## Data to use
(* ===== verification/SmartChargingDemo.v ===== *)
(** * Smart charging: statements and concrete runs

    The main statements about charging schedules, with concrete profiles and handlers
    that show that their conditions can be met, and runs of the handler. *)

From S2P Require Import Prelude Float32 Profile ProfileFacts ScheduleFacts SmartCharging CompositeFacts CompositeSchedule.
From S2P Require Import SmartChargingFacts SmartChargingRuns.
#[local] Open Scope Z_scope.

Module SmartChargingDemo.
Import Float32 Profile ProfileFacts ScheduleFacts SmartCharging CompositeFacts CompositeSchedule SmartChargingFacts SmartChargingRuns.

(** ** A sorting routine *)
Definition not_after {T} (lt : T → T → bool) (a b : T) : Prop := lt b a = false.
#[export] Instance not_after_dec {T} (lt : T → T → bool) : RelDecision (not_after lt).
Proof. intros a b. unfold not_after. apply _. Defined.
#[export] Instance merge_std_sort : StdSort := λ T lt l, merge_sort (not_after lt) l.

#[export] Instance merge_std_sort_laws : StdSortLaws.
Proof.
  split.
  - intros T lt l. apply merge_sort_Permutation.
  - intros T lt l (Hirr & Htr & Hneg).
    assert (Total (not_after lt)).
    { intros a b. unfold not_after. destruct (lt b a) eqn:E1; [|by left]. destruct (lt a b) eqn:E2; [|by right].
      pose proof (Htr a b a E2 E1). by rewrite Hirr in H. }
    assert (Transitive (not_after lt)).
    { unfold not_after. intros a b c H1 H2. destruct (lt c a) eqn:E; [|done]. destruct (Hneg c b a E) as [?|?]; congruence. }
    apply (StronglySorted_merge_sort (not_after lt)).
Qed.

(** ** Profiles *)
Definition amps (periods : list (Z * Z)) (start : option DateTime) : ChargingSchedule :=
  {| chargingRateUnit := A;
     chargingSchedulePeriod := (λ '(s, l), {| startPeriod := s; limit := of_int l; numberPhases := None |}) <$> periods;
     duration := None; startSchedule := start; minChargingRate := None |}.

Definition a_profile (id level : Z) (purpose : ChargingProfilePurposeType) (kind : ChargingProfileKindType)
    (rec : option RecurrencyKindType) (sch : ChargingSchedule) : ChargingProfile :=
  {| chargingProfileId := id; stackLevel := level; chargingProfilePurpose := purpose; chargingProfileKind := kind;
     chargingSchedule := sch; transactionId := None; recurrencyKind := rec; validFrom := None; validTo := None |}.

(** 32 A for the charge point, 20 A by default every day, 16 A and then 10 A for the
    transaction. *)
Definition max_profile := a_profile 10 0 ChargePointMaxProfile Absolute None (amps [(0, 32)] (Some 0)).
Definition default_profile := a_profile 12 0 TxDefaultProfile Recurring (Some Daily) (amps [(0, 20)] (Some 0)).
Definition tx_profile := a_profile 11 1 TxProfile Relative None (amps [(0, 16); (1800, 10)] None).

Definition an_hour_from : DateTime := 1000 * second.
Definition an_hour_to : DateTime := 4600 * second.

Definition example_config : Configuration :=
  {| IgnoredProfilePurposesOffline := []; CompositeScheduleDefaultLimitAmps := None;
     CompositeScheduleDefaultLimitWatts := None; CompositeScheduleDefaultNumberPhases := None; SupplyVoltage := None;
     AllowChargingProfileWithoutStartSchedule := None |}.

Definition connector (t : option Transaction) (d x : gmap Z ChargingProfile) : Connector :=
  {| transaction := t; stack_level_tx_default_profiles_map := d; stack_level_tx_profiles_map := x |}.

Definition charging : SmartChargingHandler :=
  {| connectors := {[0 := connector None ∅ ∅;
       1 := connector (Some {| transaction_id := Some 7; start_timestamp := 900 * second |}) {[0 := default_profile]} {[1 := tx_profile]}]};
     configuration := example_config; stack_level_charge_point_max_profiles_map := {[0 := max_profile]};
     profile_rows := []; statement_ok := [] |}.

Definition limits_of (r : outcome exn EnhancedChargingSchedule) : list (Z * float) :=
  match r with
  | Ret sch => (λ p, (e_startPeriod p, e_limit p)) <$> ec_chargingSchedulePeriod sch
  | _ => []
  end.

(** 1700 seconds of the transaction's first period are left, then its second one. *)
Example composite_of_transaction :
  limits_of (calculate_enhanced_composite_schedule charging an_hour_from an_hour_to 1 A false false)
    = [(0, of_int 16); (1700, of_int 10)].
Proof. vm_compute. reflexivity. Qed.

Example composite_without_transaction :
  limits_of (calculate_enhanced_composite_schedule charging an_hour_from an_hour_to 2 A false false) = [(0, of_int 32)].
Proof. vm_compute. reflexivity. Qed.

(** ** The main statements *)
Section statements.
Context `{SORT : StdSort} `{!StdSortLaws}.
Definition put_legacy_wakeup_done v c : SharedContext := ltac:(set_field eta_shared legacy_wakeup_done v c).
Definition put_hlc_allow_close_contactor v c : SharedContext := ltac:(set_field eta_shared hlc_allow_close_contactor v c).
Definition put_iec_allow_close_contactor v c : SharedContext := ltac:(set_field eta_shared iec_allow_close_contactor v c).
Definition put_contactor_open v c : SharedContext := ltac:(set_field eta_shared contactor_open v c).
Definition put_hlc_charging_active v c : SharedContext := ltac:(set_field eta_shared hlc_charging_active v c).
Definition put_hlc_charging_terminate_pause v c : SharedContext := ltac:(set_field eta_shared hlc_charging_terminate_pause v c).
Definition put_hlc_session_paused_by_evse v c : SharedContext := ltac:(set_field eta_shared hlc_session_paused_by_evse v c).
Definition put_hlc_dc_renegotiation v c : SharedContext := ltac:(set_field eta_shared hlc_dc_renegotiation v c).
Definition put_current_evse_max_limits v c : SharedContext := ltac:(set_field eta_shared current_evse_max_limits v c).
Definition put_current_evse_min_limits v c : SharedContext := ltac:(set_field eta_shared current_evse_min_limits v c).
Definition put_pwm_running v c : SharedContext := ltac:(set_field eta_shared pwm_running v c).
Definition put_stop_transaction_id_token v c : SharedContext := ltac:(set_field eta_shared stop_transaction_id_token v c).
Definition put_id_token v c : SharedContext := ltac:(set_field eta_shared id_token v c).
Definition put_validation_result v c : SharedContext := ltac:(set_field eta_shared validation_result v c).
Definition put_flag_authorized v c : SharedContext := ltac:(set_field eta_shared flag_authorized v c).
Definition put_flag_externally_cancelled v c : SharedContext := ltac:(set_field eta_shared flag_externally_cancelled v c).
Definition put_flag_paused_by_evse v c : SharedContext := ltac:(set_field eta_shared flag_paused_by_evse v c).
Definition put_flag_ev_plugged_in v c : SharedContext := ltac:(set_field eta_shared flag_ev_plugged_in v c).
Definition put_authorized_pnc v c : SharedContext := ltac:(set_field eta_shared authorized_pnc v c).
Definition put_matching_started v c : SharedContext := ltac:(set_field eta_shared matching_started v c).
Definition put_slac_matched v c : SharedContext := ltac:(set_field eta_shared slac_matched v c).
Definition put_dlink_established v c : SharedContext := ltac:(set_field eta_shared dlink_established v c).
Definition put_max_current v c : SharedContext := ltac:(set_field eta_shared max_current v c).
Definition put_max_current_valid_until v c : SharedContext := ltac:(set_field eta_shared max_current_valid_until v c).
Definition put_max_current_cable v c : SharedContext := ltac:(set_field eta_shared max_current_cable v c).
Definition put_flag_transaction_active v c : SharedContext := ltac:(set_field eta_shared flag_transaction_active v c).
Definition put_session_active v c : SharedContext := ltac:(set_field eta_shared session_active v c).
Definition put_session_uuid v c : SharedContext := ltac:(set_field eta_shared session_uuid v c).
Definition put_connector_enabled v c : SharedContext := ltac:(set_field eta_shared connector_enabled v c).
Definition put_flag_disable_requested v c : SharedContext := ltac:(set_field eta_shared flag_disable_requested v c).
Definition put_current_state v c : SharedContext := ltac:(set_field eta_shared current_state v c).
Definition put_last_stop_transaction_reason v c : SharedContext := ltac:(set_field eta_shared last_stop_transaction_reason v c).
Definition put_last_start_session_reason v c : SharedContext := ltac:(set_field eta_shared last_start_session_reason v c).
Definition put_current_drawn_by_vehicle v c : SharedContext := ltac:(set_field eta_shared current_drawn_by_vehicle v c).
Definition put_shutdown_type v c : SharedContext := ltac:(set_field eta_shared shutdown_type v c).
Definition put_last_shutdown_type v c : SharedContext := ltac:(set_field eta_shared last_shutdown_type v c).
Definition put_ac_with_soc_timer v c : SharedContext := ltac:(set_field eta_shared ac_with_soc_timer v c).
Definition put_ac_with_soc_timeout v c : SharedContext := ltac:(set_field eta_shared ac_with_soc_timeout v c).
Definition put_switch_3ph1ph_threephase v c : SharedContext := ltac:(set_field eta_shared switch_3ph1ph_threephase v c).
Definition put_switch_3ph1ph_threephase_ongoing v c : SharedContext := ltac:(set_field eta_shared switch_3ph1ph_threephase_ongoing v c).
Definition put_reinit_requested v c : SharedContext := ltac:(set_field eta_shared reinit_requested v c).
Definition put_reinit_running v c : SharedContext := ltac:(set_field eta_shared reinit_running v c).
Definition put_reinit_config v c : SharedContext := ltac:(set_field eta_shared reinit_config v c).
Definition put_stop_signed_meter_value v c : SharedContext := ltac:(set_field eta_shared stop_signed_meter_value v c).
Definition put_start_signed_meter_value v c : SharedContext := ltac:(set_field eta_shared start_signed_meter_value v c).
Definition put_hlc_d20_active v c : SharedContext := ltac:(set_field eta_shared hlc_d20_active v c).
Definition put_hlc_d20_dynamic_mode v c : SharedContext := ltac:(set_field eta_shared hlc_d20_dynamic_mode v c).

Definition put_hlc_bcb_sequence_started v c : InternalContext := ltac:(set_field eta_internal hlc_bcb_sequence_started v c).
Definition put_hlc_ev_pause_bcb_count v c : InternalContext := ltac:(set_field eta_internal hlc_ev_pause_bcb_count v c).
Definition put_hlc_ev_pause_start_of_bcb v c : InternalContext := ltac:(set_field eta_internal hlc_ev_pause_start_of_bcb v c).
Definition put_hlc_ev_pause_start_of_bcb_sequence v c : InternalContext := ltac:(set_field eta_internal hlc_ev_pause_start_of_bcb_sequence v c).
Definition put_wakeup_link_deadline v c : InternalContext := ltac:(set_field eta_internal wakeup_link_deadline v c).
Definition put_update_pwm_last_duty_cycle v c : InternalContext := ltac:(set_field eta_internal update_pwm_last_duty_cycle v c).
Definition put_last_pwm_update v c : InternalContext := ltac:(set_field eta_internal last_pwm_update v c).
Definition put_t_step_EF_return_state v c : InternalContext := ltac:(set_field eta_internal t_step_EF_return_state v c).
Definition put_t_step_EF_return_pwm v c : InternalContext := ltac:(set_field eta_internal t_step_EF_return_pwm v c).
Definition put_t_step_EF_return_ampere v c : InternalContext := ltac:(set_field eta_internal t_step_EF_return_ampere v c).
Definition put_switching_phases_return_state v c : InternalContext := ltac:(set_field eta_internal switching_phases_return_state v c).
Definition put_t_step_X1_return_state v c : InternalContext := ltac:(set_field eta_internal t_step_X1_return_state v c).
Definition put_t_step_X1_return_pwm v c : InternalContext := ltac:(set_field eta_internal t_step_X1_return_pwm v c).
Definition put_t_step_X1_until_unmatched v c : InternalContext := ltac:(set_field eta_internal t_step_X1_until_unmatched v c).
Definition put_last_over_current_event v c : InternalContext := ltac:(set_field eta_internal last_over_current_event v c).
Definition put_over_current v c : InternalContext := ltac:(set_field eta_internal over_current v c).
Definition put_detected_shutdown_type v c : InternalContext := ltac:(set_field eta_internal detected_shutdown_type v c).
Definition put_current_state_started v c : InternalContext := ltac:(set_field eta_internal current_state_started v c).
Definition put_last_state_detect_state_change v c : InternalContext := ltac:(set_field eta_internal last_state_detect_state_change v c).
Definition put_last_state v c : InternalContext := ltac:(set_field eta_internal last_state v c).
Definition put_no_energy_warning_printed v c : InternalContext := ltac:(set_field eta_internal no_energy_warning_printed v c).
Definition put_pwm_set_last_ampere v c : InternalContext := ltac:(set_field eta_internal pwm_set_last_ampere v c).
Definition put_t_step_ef_x1_pause v c : InternalContext := ltac:(set_field eta_internal t_step_ef_x1_pause v c).
Definition put_cp_state_F_active v c : InternalContext := ltac:(set_field eta_internal cp_state_F_active v c).
Definition put_pwm_switched_off_at v c : InternalContext := ltac:(set_field eta_internal pwm_switched_off_at v c).
Definition put_slac_retries v c : InternalContext := ltac:(set_field eta_internal slac_retries v c).
Definition put_slac_retries_exhausted v c : InternalContext := ltac:(set_field eta_internal slac_retries_exhausted v c).
Definition put_ac_x1_fallback_nominal_timeout_running v c : InternalContext := ltac:(set_field eta_internal ac_x1_fallback_nominal_timeout_running v c).
Definition put_ac_x1_fallback_nominal_timeout_started v c : InternalContext := ltac:(set_field eta_internal ac_x1_fallback_nominal_timeout_started v c).
Definition put_hlc_charge_loop_no_energy_timeout_running v c : InternalContext := ltac:(set_field eta_internal hlc_charge_loop_no_energy_timeout_running v c).
Definition put_iso_charge_loop_no_energy_timeout_started v c : InternalContext := ltac:(set_field eta_internal iso_charge_loop_no_energy_timeout_started v c).
Definition put_fatal_error_became_active v c : InternalContext := ltac:(set_field eta_internal fatal_error_became_active v c).
Definition put_fatal_error_timer_running v c : InternalContext := ltac:(set_field eta_internal fatal_error_timer_running v c).
Definition put_reinit_timer_active v c : InternalContext := ltac:(set_field eta_internal reinit_timer_active v c).
Definition put_reinit_deadline v c : InternalContext := ltac:(set_field eta_internal reinit_deadline v c).
Definition put_last_charging_paused_evse_reasons v c : InternalContext := ltac:(set_field eta_internal last_charging_paused_evse_reasons v c).
Definition put_session_stop_pwm_off_deadline v c : InternalContext := ltac:(set_field eta_internal session_stop_pwm_off_deadline v c).
Definition put_stopping_for_evse_pause v c : InternalContext := ltac:(set_field eta_internal stopping_for_evse_pause v c).
Definition put_stopping_charging_timeout_ms v c : InternalContext := ltac:(set_field eta_internal stopping_charging_timeout_ms v c).
Definition put_hlc_session_restarted_by_ev v c : InternalContext := ltac:(set_field eta_internal hlc_session_restarted_by_ev v c).
Definition put_d20_pause_ramp_start v c : InternalContext := ltac:(set_field eta_internal d20_pause_ramp_start v c).
Definition put_d20_pause_notified v c : InternalContext := ltac:(set_field eta_internal d20_pause_notified v c).
Definition put_d20_pause_requested v c : InternalContext := ltac:(set_field eta_internal d20_pause_requested v c).
Definition put_d20_pause_confirmed v c : InternalContext := ltac:(set_field eta_internal d20_pause_confirmed v c).

Definition set_soft_over_current_tolerance_percent v s : Charger := ltac:(set_field eta_charger soft_over_current_tolerance_percent v s).
Definition set_soft_over_current_measurement_noise_A v s : Charger := ltac:(set_field eta_charger soft_over_current_measurement_noise_A v s).
Definition set_dc_present_current_A v s : Charger := ltac:(set_field eta_charger dc_present_current_A v s).
Definition set_supports_cp_state_E v s : Charger := ltac:(set_field eta_charger supports_cp_state_E v s).
Definition set_hlc_use_5percent_current_session v s : Charger := ltac:(set_field eta_charger hlc_use_5percent_current_session v s).
Definition set_ac_hlc_enabled_current_session v s : Charger := ltac:(set_field eta_charger ac_hlc_enabled_current_session v s).
Definition set_hlc_failed v s : Charger := ltac:(set_field eta_charger hlc_failed v s).
Definition set_last_dc_enforce_target_limits v s : Charger := ltac:(set_field eta_charger last_dc_enforce_target_limits v s).
Definition set_dc_pause_ramp_start v s : Charger := ltac:(set_field eta_charger dc_pause_ramp_start v s).
Definition set_connector_type v s : Charger := ltac:(set_field eta_charger connector_type v s).
Definition set_active_enable_disable_source v s : Charger := ltac:(set_field eta_charger active_enable_disable_source v s).
Definition set_enable_disable_source_table v s : Charger := ltac:(set_field eta_charger enable_disable_source_table v s).
Definition set_billing_meters v s : Charger := ltac:(set_field eta_charger billing_meters v s).
Definition set_steady_now v s : Charger := ltac:(set_field eta_charger steady_now v s).
Definition set_system_now v s : Charger := ltac:(set_field eta_charger system_now v s).
Definition set_pp_answers v s : Charger := ltac:(set_field eta_charger pp_answers v s).
Definition set_meter_start_answers v s : Charger := ltac:(set_field eta_charger meter_start_answers v s).
Definition set_meter_stop_answers v s : Charger := ltac:(set_field eta_charger meter_stop_answers v s).
Definition set_session_ids v s : Charger := ltac:(set_field eta_charger session_ids v s).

## Activity
Among the entries above, the lines between the ones containing "Definition put_last_state_detect_state_change v" and "Definition put_no_energy_warning_printed v", inclusive, are to be transcribed exactly. No other line is to be given.

## Answer to this problem
Definition put_last_state_detect_state_change v c : InternalContext := ltac:(set_field eta_internal last_state_detect_state_change v c).
Definition put_last_state v c : InternalContext := ltac:(set_field eta_internal last_state v c).
Definition put_no_energy_warning_printed v c : InternalContext := ltac:(set_field eta_internal no_energy_warning_printed v c).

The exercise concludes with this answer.